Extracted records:

++++++++++++++++++++

(* ===== verification/LedgerAdmission.v ===== *)
(** Lease windows: stored instants read back as they were written, and
    [_windows_overlap] decides whether two half-open windows meet. *)
From S2P Require Import Prelude PyNum PyValue PyTime PyTimeFacts PoolDeclarations LedgerTypes.
From S2P Require Import LedgerMatching Ledger LedgerLifecycle LedgerRegistry LedgerSpec.
From Stdlib Require Import Ascii.

Local Open Scope Z_scope.

(** ** Stored instants *)

Lemma zulu_plain l : Forall plain l → zulu l = l.
Proof.
  induction 1 as [|c l (_ & Hc & _) _ IH]; [done|].
  change (zulu (c :: l)) with
    ((if bool_decide (c = "Z"%char) then to_chars "+00:00" else [c]) ++ zulu l).
  rewrite bool_decide_eq_false_2 by done. by rewrite IH.
Qed.

Lemma parse_utc_isoformat d : valid_datetime d → parse_utc (Some (isoformat d)) = Some d.
Proof.
  intros Hd. unfold parse_utc.
  assert (to_chars (isoformat d) = isoformat_chars d) as Hchars
    by apply String.list_ascii_of_string_of_list_ascii.
  assert (str_truthy (Some (isoformat d)) = Some (isoformat d)) as ->.
  { destruct (isoformat d) eqn:E; [|done]. by destruct (isoformat_not_nil d). }
  rewrite Hchars, strip_chars_plain, zulu_plain by apply plain_isoformat.
  rewrite fromisoformat_isoformat by done. by destruct d.
Qed.

Lemma parse_utc_valid s d : parse_utc s = Some d → valid_datetime d.
Proof.
  unfold parse_utc. destruct (str_truthy s) as [t|]; [|done].
  destruct (fromisoformat_chars (zulu _)) as [[us off]|] eqn:E.
  - intros [= <-]. by apply fromisoformat_valid in E.
  - destruct (fromisoformat_chars (first_space_to_T _)) as [[us off]|] eqn:E'; [|done].
    intros [= <-]. by apply fromisoformat_valid in E'.
Qed.

Lemma parse_utc_stored w :
  (∀ d, w = Some d → valid_datetime d) → parse_utc (isoformat <$> w) = w.
Proof. destruct w as [d|]; [|done]. intros H. simpl. apply parse_utc_isoformat. auto. Qed.

(** ** Overlap *)

(** A window that contains an instant. *)
Definition window_nonempty (start end_ : option datetime) : Prop :=
  match start, end_ with Some s, Some e => instant s < instant e | _, _ => True end.

Lemma windows_overlap_complete s e s' e' t :
  in_window s e t → in_window s' e' t → _windows_overlap s e s' e' = true.
Proof.
  unfold in_window, _windows_overlap, dt_leb. intros [H1 H2] [H3 H4].
  apply andb_true_iff. rewrite !negb_true_iff.
  split; [destruct e, s'|destruct e', s]; try done; apply Z.leb_gt; lia.
Qed.

Lemma windows_overlap_sound s e s' e' :
  window_nonempty s e → window_nonempty s' e' →
  _windows_overlap s e s' e' = true → ∃ t, in_window s e t ∧ in_window s' e' t.
Proof.
  unfold in_window, window_nonempty, _windows_overlap, dt_leb. intros H1 H2.
  rewrite andb_true_iff, !negb_true_iff. intros [H3 H4].
  exists (match s, s' with
          | Some a, Some b => Z.max (instant a) (instant b)
          | Some a, None => instant a
          | None, Some b => instant b
          | None, None => match e, e' with
                          | Some a, Some b => Z.min (instant a) (instant b) - 1
                          | Some a, None | None, Some a => instant a - 1
                          | None, None => 0
                          end
          end).
  destruct s, e, s', e'; rewrite ?Z.leb_gt in *; split_and!; lia.
Qed.

(** A row whose declared window meets an instant of the asked window counts
    as overlapping it, whatever its state. *)
Lemma reservation_overlaps_covers r ws we t :
  covers r t → in_window ws we t → _reservation_overlaps r ws we = true.
Proof.
  intros Hc Hw. unfold _reservation_overlaps. destruct (windowless_state _); [done|].
  unfold covers in Hc. pose proof (windows_overlap_complete _ _ _ _ _ Hw Hc).
  by destruct (parse_utc (lease_start_utc r)), (parse_utc (lease_end_utc r)).
Qed.

Lemma counts_in_window_covers r ws we t :
  covers r t → in_window ws we t → counts_in_window ws we r = true.
Proof.
  intros. unfold counts_in_window. destruct ws, we; [..|done];
    by eapply reservation_overlaps_covers.
Qed.

#[export] Instance in_window_dec s e t : Decision (in_window s e t).
Proof. unfold in_window. destruct s, e; apply _. Defined.

#[export] Instance covers_dec r t : Decision (covers r t).
Proof. unfold covers. apply _. Defined.

(** * The admission predicate: what a selected candidate satisfies, that it is
    the first such row, and what it means that there is none. *)

Section admission.
Context {Ext : Type} (cfg : ledger_config Ext).
Implicit Types (d : DB Ext) (b : CapacityBucket).

Lemma judge_candidate_Match d claim requested mode ws we b available :
  _requested_offering_mode claim false = Ok mode →
  judge_candidate cfg d claim requested mode ws we b = Ok (Match available) →
  b ∈ buckets d → enabled b = true →
  admitted cfg d claim requested ws we b available.
Proof.
  intros Hmode Hjudge Hin Hen. unfold judge_candidate in Hjudge.
  destruct (str_truthy (bucket_pool_id b)) as [pool|] eqn:Hpool; [|done].
  destruct (has_required_attributes cfg b) eqn:Hattrs; [|done]. simpl in Hjudge.
  apply result_bind_Ok in Hjudge as (cap & Hcap & Hjudge).
  destruct (resource_satisfies_requirement (_resource_feasibility_view b cap _) _ _ _); [|done].
  simpl in Hjudge. apply result_bind_Ok in Hjudge as (declared & Hdecl & Hjudge).
  destruct declared; [|done]. simpl in Hjudge.
  apply result_bind_Ok in Hjudge as (usable & Husable & Hjudge). destruct usable; [|done].
  simpl in Hjudge. apply result_bind_Ok in Hjudge as (held & Hheld & Hjudge).
  destruct (resource_satisfies_requirement (_resource_feasibility_view b (difference_over _ _ _) _)
              _ _ _) eqn:Hfits; [|done].
  simpl in Hjudge. destruct (_has_physical_host_conflict _ _ _ _ _) eqn:Hconflict; [done|].
  injection Hjudge as <-. split; try done.
  - exists mode. split; [done|]. intros m ->. exact Hdecl.
  - by rewrite Hpool.
  - by exists cap, held.
Qed.

(** The scan stops at the first row that matches; every row before it was
    skipped or matched without declaring the mode. *)
Lemma scan_candidates_inl judge undeclared rows b available :
  scan_candidates judge undeclared rows = Ok (inl (b, available)) →
  ∃ before after, rows = before ++ b :: after ∧ judge b = Ok (Match available) ∧
    Forall (λ b', judge b' = Ok Skip ∨ ∃ p, judge b' = Ok (Undeclared p)) before.
Proof.
  revert undeclared. induction rows as [|b' rows IH]; intros undeclared Hscan; simpl in *; [done|].
  apply result_bind_Ok in Hscan as (v & Hv & Hscan). destruct v as [|p|a].
  - destruct (IH _ Hscan) as (before & after & -> & ? & ?). exists (b' :: before), after.
    split_and!; [done..|]. constructor; eauto.
  - destruct (IH _ Hscan) as (before & after & -> & ? & ?). exists (b' :: before), after.
    split_and!; [done..|]. constructor; eauto.
  - injection Hscan as -> ->. by exists [], rows.
Qed.

Lemma scan_candidates_inr judge undeclared rows found :
  scan_candidates judge undeclared rows = Ok (inr found) →
  undeclared ⊆ found ∧
  Forall (λ b, judge b = Ok Skip ∨ ∃ p, judge b = Ok (Undeclared p) ∧ p ∈ found) rows.
Proof.
  revert undeclared. induction rows as [|b' rows IH]; intros undeclared Hscan; simpl in *.
  { by injection Hscan as ->. }
  apply result_bind_Ok in Hscan as (v & Hv & Hscan). destruct v as [|p|a]; [| |done].
  - destruct (IH _ Hscan). auto.
  - destruct (IH _ Hscan) as [Hsub ?]. split; [set_solver|]. constructor; [|done].
    right. exists p. split; [done|set_solver].
Qed.

Lemma elem_of_enabled_rows d b : b ∈ enabled_rows d ↔ b ∈ buckets d ∧ enabled b = true.
Proof.
  unfold enabled_rows, by_updated_at. rewrite elem_of_sort_by, list_elem_of_filter. naive_solver.
Qed.

Lemma find_candidate_Some d claim requested ws we b available :
  _find_candidate cfg d claim requested ws we = Ok (Some (b, available)) →
  ∃ mode before after, _requested_offering_mode claim false = Ok mode ∧
    enabled_rows d = before ++ b :: after ∧
    judge_candidate cfg d claim requested mode ws we b = Ok (Match available) ∧
    Forall (λ b', judge_candidate cfg d claim requested mode ws we b' = Ok Skip ∨
      ∃ p, judge_candidate cfg d claim requested mode ws we b' = Ok (Undeclared p)) before.
Proof.
  unfold _find_candidate. intros H. apply result_bind_Ok in H as (mode & Hmode & H).
  apply result_bind_Ok in H as (found & Hscan & H). destruct found as [[b' a']|u].
  - injection H as -> ->. apply scan_candidates_inl in Hscan as (before & after & ? & ? & ?).
    by exists mode, before, after.
  - by destruct (bool_decide _).
Qed.

Lemma find_candidate_admitted d claim requested ws we b available :
  _find_candidate cfg d claim requested ws we = Ok (Some (b, available)) →
  admitted cfg d claim requested ws we b available.
Proof.
  intros (mode & before & after & Hmode & Hrows & Hjudge & _)%find_candidate_Some.
  assert (b ∈ enabled_rows d) as [? ?]%elem_of_enabled_rows by (rewrite Hrows; set_solver).
  by eapply judge_candidate_Match.
Qed.

Lemma find_candidate_None d claim requested ws we :
  _find_candidate cfg d claim requested ws we = Ok None →
  ∃ mode, _requested_offering_mode claim false = Ok mode ∧
    ∀ b, b ∈ buckets d → enabled b = true →
      judge_candidate cfg d claim requested mode ws we b = Ok Skip.
Proof.
  unfold _find_candidate. intros H. apply result_bind_Ok in H as (mode & Hmode & H).
  apply result_bind_Ok in H as (found & Hscan & H). destruct found as [[b' a']|u]; [done|].
  destruct (bool_decide _) eqn:Hu; [|done]. apply bool_decide_eq_true in Hu. subst u.
  exists mode. split; [done|]. intros b Hb Hen.
  apply scan_candidates_inr in Hscan as [_ Hall]. rewrite Forall_forall in Hall.
  destruct (Hall b) as [|(p & _ & ?)]; [by apply elem_of_enabled_rows|done|set_solver].
Qed.
End admission.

++++++++++++++++++++

About this exercise:
Above are some lines. Repeat exactly, and only, those from the line that has "intros Hmode Hjudge" through the line that has "judge b = Ok (Match available) ∧".

Solution for this problem:
  intros Hmode Hjudge Hin Hen. unfold judge_candidate in Hjudge.
  destruct (str_truthy (bucket_pool_id b)) as [pool|] eqn:Hpool; [|done].
  destruct (has_required_attributes cfg b) eqn:Hattrs; [|done]. simpl in Hjudge.
  apply result_bind_Ok in Hjudge as (cap & Hcap & Hjudge).
  destruct (resource_satisfies_requirement (_resource_feasibility_view b cap _) _ _ _); [|done].
  simpl in Hjudge. apply result_bind_Ok in Hjudge as (declared & Hdecl & Hjudge).
  destruct declared; [|done]. simpl in Hjudge.
  apply result_bind_Ok in Hjudge as (usable & Husable & Hjudge). destruct usable; [|done].
  simpl in Hjudge. apply result_bind_Ok in Hjudge as (held & Hheld & Hjudge).
  destruct (resource_satisfies_requirement (_resource_feasibility_view b (difference_over _ _ _) _)
              _ _ _) eqn:Hfits; [|done].
  simpl in Hjudge. destruct (_has_physical_host_conflict _ _ _ _ _) eqn:Hconflict; [done|].
  injection Hjudge as <-. split; try done.
  - exists mode. split; [done|]. intros m ->. exact Hdecl.
  - by rewrite Hpool.
  - by exists cap, held.
Qed.

(** The scan stops at the first row that matches; every row before it was
    skipped or matched without declaring the mode. *)
Lemma scan_candidates_inl judge undeclared rows b available :
  scan_candidates judge undeclared rows = Ok (inl (b, available)) →
  ∃ before after, rows = before ++ b :: after ∧ judge b = Ok (Match available) ∧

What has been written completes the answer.